Even in our example above with a $335K house, that first year you’re only paying $16K in interest and $2,000 in property taxes. Unless you’re giving a bunch of money to charity or paying a bunch of money in state taxes, a single doc would only get a $6K deduction ($6K*22%= $1,320 off her taxes) above and beyond the standard deduction and a married couple wouldn’t get a deduction at all since $18K < $24K.
Run the numbers for your situation and you can add those tax benefits into the equation. But saving $1-2K a year on taxes isn’t going to make up for huge transaction costs and poor appreciation. Those factors simply swamp the tax bennies for a resident, if they exist at all. And remember we’re talking about a $335K house here with a $335K mortgage. That’s not exactly a cheap house. On a $60K income, those $2,030 mortgage payments are eating up 41% of your gross income. If you buy a more sensible place like $100-200K, the chances of you itemizing go way down.
What If I Don’t Sell After Residency?
Don’t kid yourself. Almost every doc sells the house after residency and those who don’t wish they had. Sometimes, if the market is down you can’t find anyone to buy it. Or you’re so far underwater that you can’t bring the cash to the table required to sell it.
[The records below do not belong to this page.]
Lemma plain_lacks s : all_bytes plain s = true →
  contains_byte tab s = false ∧ contains_byte newline s = false ∧ contains_byte carriage_return s = false ∧
  all_bytes is_ascii s = true.
Proof.
  intros H. rewrite !contains_byte_false. split_and!; revert H; apply all_bytes_impl; unfold plain; intros c H;
    do 3 (apply andb_true_iff in H as [H ?]); done.
Qed.

Lemma name_plain n : secret_name_ok n → all_bytes plain n = true.
Proof. intros H%secret_name_ok_bytes. revert H. apply all_bytes_impl. apply byte_impl. by vm_compute. Qed.

Lemma age_plain z : (0 <= z)%Z → all_bytes plain (to_string z +:+ "s") = true.
Proof.
  intros Hz. rewrite all_bytes_append. apply andb_true_iff. split; [|by vm_compute].
  pose proof (to_string_digits z Hz) as H. revert H. apply all_bytes_impl. apply byte_impl. by vm_compute.
Qed.

Definition scope_text (g : Grant) : string := match g_scope g with Session _ => "session" | Tty tty _ => "tty " +:+ tty end.

Lemma listable_plain now g : listable g →
  all_bytes plain (g_key g) = true ∧ all_bytes plain (scope_text g) = true ∧
  all_bytes plain (to_string (Time.as_secs (Time.duration_since now (g_created g))) +:+ "s") = true.
Proof.
  intros [Hk Hs]. split_and!; [by apply name_plain| |].
  - unfold scope_text. destruct (g_scope g); [by vm_compute|]. rewrite all_bytes_append. apply andb_true_iff.
    split; [by vm_compute|done].
  - apply age_plain. unfold Time.as_secs, Time.duration_since, Time.nanos_per_sec.
    apply Z.div_pos; lia.
Qed.

Lemma grant_text_matches scope name now g :
  listable g → grant_line_matches scope name (grant_text now g) = told_of scope name g.
Proof.
  intros Hl. destruct (listable_plain now g Hl) as (Hk & Hs & Ha).
  apply plain_lacks in Hk as (Hk & _), Hs as (Hs & _), Ha as (Ha & _).
  unfold grant_line_matches, grant_text. fold (scope_text g).
  rewrite split_append, split_append, split_clean by done. unfold told_of. f_equal. unfold scope_text.
  destruct scope as [|tty|], (g_scope g) as [tok|t b]; try done.
  rewrite strip_prefix_append. apply bool_decide_ext. split; [by intros [= ->]|by intros ->].
Qed.

Definition grants_text (now : Z) (t : GrantTable) : string :=
  foldr (λ g s, grant_text now g +:+ String newline s) "" t.

Definition heading : string := "KEY" +:+ String tab ("SCOPE" +:+ String tab "AGE").

Lemma render_grant_text now g : Table.render_grant now g = grant_text now g +:+ String newline "".
Proof.
  unfold Table.render_grant, grant_text. generalize (to_string (Time.as_secs (Time.duration_since now (g_created g)))).
  generalize (match g_scope g with Session _ => "session" | Tty tty _ => "tty " +:+ tty end). intros sc age.
  rewrite <-append_assoc. f_equal. rewrite !append_cons. f_equal. rewrite <-append_assoc. f_equal.
  rewrite append_cons. f_equal. by rewrite <-append_assoc.
Qed.

Lemma render_text now g t :
  Table.render (g :: t) now = heading +:+ String newline (grants_text now (g :: t)).
Proof.
  unfold Table.render. generalize (g :: t). clear g t. intros t.
  assert (∀ h, fold_left (λ out g, out +:+ Table.render_grant now g) t h = h +:+ grants_text now t) as H.
  { induction t as [|g t IH]; intros h; [by rewrite append_nil_r|].
    cbn [fold_left grants_text foldr]. rewrite IH, <-append_assoc. f_equal.
    by rewrite render_grant_text, <-append_assoc. }
  rewrite H. reflexivity.
Qed.

Lemma contains_byte_cons c d s : d ≠ c → contains_byte c (String d s) = contains_byte c s.
Proof.
  intros Hd. change (String d s) with (String d "" +:+ s). rewrite contains_byte_append.
  unfold contains_byte at 1, any_byte. simpl. by rewrite bool_decide_eq_false_2.
Qed.

Lemma grant_text_line now g :
  listable g → line_text_ok (grant_text now g) ∧ all_bytes is_ascii (grant_text now g) = true.
Proof.
  intros Hl. destruct (listable_plain now g Hl) as (Hk & Hs & Ha).
  apply plain_lacks in Hk as (_ & Hk1 & Hk2 & Hk3), Hs as (_ & Hs1 & Hs2 & Hs3), Ha as (_ & Ha1 & Ha2 & Ha3).
  unfold grant_text, line_text_ok. fold (scope_text g).
  set (age := to_string _ +:+ "s") in *. clearbody age.
  repeat (rewrite ?contains_byte_append, ?all_bytes_append, ?contains_byte_cons by done; cbn [all_bytes]).
  by rewrite Hk1, Hk2, Hk3, Hs1, Hs2, Hs3, Ha1, Ha2, Ha3.
Qed.

Lemma grants_text_lines now t :
  Forall listable t →
  all_bytes is_ascii (grants_text now t) = true ∧ str_lines (grants_text now t) = grant_text now <$> t.
Proof.
  induction 1 as [|g t Hl _ [IH1 IH2]]; [done|]. cbn [grants_text foldr fmap list_fmap].
  fold (grants_text now t). destruct (grant_text_line now g Hl) as [G1 G2].
  rewrite all_bytes_append, G2. cbn [all_bytes]. rewrite IH1. split; [done|]. by rewrite str_lines_line, IH2.
Qed.

Lemma texts_match scope name now t :
  Forall listable t →
  existsb (grant_line_matches scope name) (grant_text now <$> t) = existsb (told_of scope name) t.
Proof.
  induction 1 as [|g t Hg _ IH]; [done|]. cbn [fmap list_fmap existsb]. by rewrite grant_text_matches, IH.
Qed.

(** The status line cannot tell sessions apart.  Read against the broker's
    own listing, a terminal caller is told of a grant exactly when its own
    terminal holds one; but a session caller is told that its grant is active
    when any session holds one for the key, whoever's it is. *)
Lemma status_sees_any_session scope name now t :
  Forall listable t →
  active_grant scope name (Table.render t now) = Ok (existsb (told_of scope name) t) ∧
  (∀ f, existsb (told_of CallerSession name)
          ((λ g, match g_scope g with
                 | Session tok => {| g_scope := Session (f tok); g_key := g_key g; g_value := g_value g;
                                     g_origin := g_origin g; g_created := g_created g; g_ttl := g_ttl g |}
                 | Tty _ _ => g
                 end) <$> t) = existsb (told_of CallerSession name) t).
Proof.
  intros Ht. split.
  - unfold active_grant. destruct t as [|g t]; [by destruct scope|].
    rewrite render_text. destruct (grants_text_lines now (g :: t) Ht) as [Ha Hs].
    rewrite from_utf8_ascii by (rewrite all_bytes_append; cbn [all_bytes]; by rewrite Ha).
    rewrite str_lines_line, Hs by done. f_equal.
    change (existsb (grant_line_matches scope name) (heading :: (grant_text now <$> g :: t)))
      with (grant_line_matches scope name heading || existsb (grant_line_matches scope name) (grant_text now <$> g :: t)).
    assert (grant_line_matches scope name heading = false) as ->.
    { unfold grant_line_matches. change (split tab heading) with ["KEY"; "SCOPE"; "AGE"].
      destruct scope; by rewrite ?andb_false_r. }
    by apply texts_match.
  - intros f. clear. induction t as [|g t IH]; [done|]. cbn [fmap list_fmap existsb]. rewrite IH. f_equal.
    unfold told_of. by destruct g as [[] ? ? ? ? ?].
Qed.

(** * The status object *)
Definition hex4 (n : Z) : string :=
  String "0" (String "0" (String (hex_digit (Z.shiftr n 4)) (String (hex_digit (Z.land n 15)) ""))).

Definition backslash : ascii := "\"%char.

(** The characters of a JSON string literal; [char::is_control] is the Unicode
    category of control characters, up to U+009F. *)
Fixpoint json_chars (text : string) : string :=
  match text with
  | EmptyString => EmptyString
  | String c rest =>
      if bool_decide (c = dquote) then String backslash (String dquote (json_chars rest))
      else if bool_decide (c = backslash) then String backslash (String backslash (json_chars rest))
      else if bool_decide (c = newline) then String backslash (String "n" (json_chars rest))
      else if bool_decide (c = carriage_return) then String backslash (String "r" (json_chars rest))
      else if bool_decide (c = tab) then String backslash (String "t" (json_chars rest))
      else if in_range 0 31 c || in_range 127 127 c then String backslash (String "u" (hex4 (code c) +:+ json_chars rest))
      else if in_range 194 194 c then
        match rest with
        | String d rest' =>
            if in_range 128 159 d then String backslash (String "u" (hex4 (code d) +:+ json_chars rest'))
            else String c (json_chars rest)
        | EmptyString => String c EmptyString
        end
      else String c (json_chars rest)
  end.

Definition push_json_string (text : string) : string := String dquote (json_chars text +:+ String dquote "").

Definition bool_text (b : bool) : string := if b then "true" else "false".

Definition status_json (p : Provenance) (name : string) : string :=
  quoted "{'key':'" +:+ name +:+
  match p with
  | FromAgent source path =>
      quoted "','tier':'agent','store':'sops file','source':" +:+ push_json_string source +:+
      quoted ",'path':" +:+ push_json_string (from_utf8_lossy path)
  | FromHuman source socket grant_active ttl_secs =>
      quoted "','tier':'human','store':'secretsd daemon','source':" +:+ push_json_string source +:+
      quoted ",'socket':" +:+ push_json_string (from_utf8_lossy socket) +:+
      quoted ",'grant':" +:+ bool_text grant_active +:+
      quoted ",'ttl':" +:+ default "null" (to_string <$> ttl_secs)
  end +:+ "}".

Definition describe (display : string → string) (p : Provenance) : string :=
  match p with
  | FromAgent source path => "agent tier, source " +:+ source +:+ " (" +:+ display path +:+ ")"
  | FromHuman source socket _ _ =>
      "human tier, source " +:+ source +:+ ", granted by the secretsd daemon (" +:+ display socket +:+ ")"
  end.

(** ** Reading a literal, as RFC 8259 has it, below U+0800 for escapes *)
Definition utf8_of (n : Z) : string :=
  if (n <? 128)%Z then String (char_of n) ""
  else String (char_of (192 + Z.shiftr n 6)) (String (char_of (128 + Z.land n 63)) "").

Definition simple_escape (e : ascii) : option ascii :=
  if bool_decide (e = dquote) then Some dquote else if bool_decide (e = backslash) then Some backslash
  else if bool_decide (e = "n"%char) then Some newline else if bool_decide (e = "r"%char) then Some carriage_return
  else if bool_decide (e = "t"%char) then Some tab else None.

Fixpoint read_chars (s : string) : option (string * string) :=
  match s with
  | EmptyString => None
  | String c rest =>
      if bool_decide (c = dquote) then Some (EmptyString, rest)
      else if bool_decide (c = backslash) then
        match rest with
        | String e rest' =>
            if bool_decide (e = "u"%char) then
              match rest' with
              | String h3 (String h2 (String h1 (String h0 rest''))) =>
                  a ← to_digit 16 h3; b ← to_digit 16 h2; x ← to_digit 16 h1; y ← to_digit 16 h0;
                  '(text, after) ← read_chars rest'';
                  Some (utf8_of (4096 * a + 256 * b + 16 * x + y) +:+ text, after)
              | _ => None
              end
            else
              ch ← simple_escape e;
              '(text, after) ← read_chars rest';
              Some (String ch text, after)
        | EmptyString => None
        end
      else if in_range 0 31 c then None
      else '(text, after) ← read_chars rest; Some (String c text, after)
  end.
Maybe you think you’ll rent it. You probably can, but there’s a decent chance it’ll turn into a long-distance landlord situation, which sucks, and even if it doesn’t turn into that, it probably won’t be a great rental because you didn’t buy it as a rental in the first place.
We tend to overpay for homes we want to live in compared to what a savvy real estate investor would pay. You think you’ll keep living in it? Fat chance. While I’d love for you to live like a resident for a solid 5 years afterward, the truth is that very few attendings are happy living in resident accommodations for long after residency.
So, if the emailer’s kids read this post (and I emailed it to him to share with them months ago) I hope they’ll think long and hard about their decision, run the numbers, and go into their home buying experience with their eyes wide open. While I have long since given up on trying to talk residents into renting due to the strange, illogical burning desire to acquire a mortgage found among graduating medical students and especially their spouses, I would hope that they would at least consider renting. It really should be the default option for residents.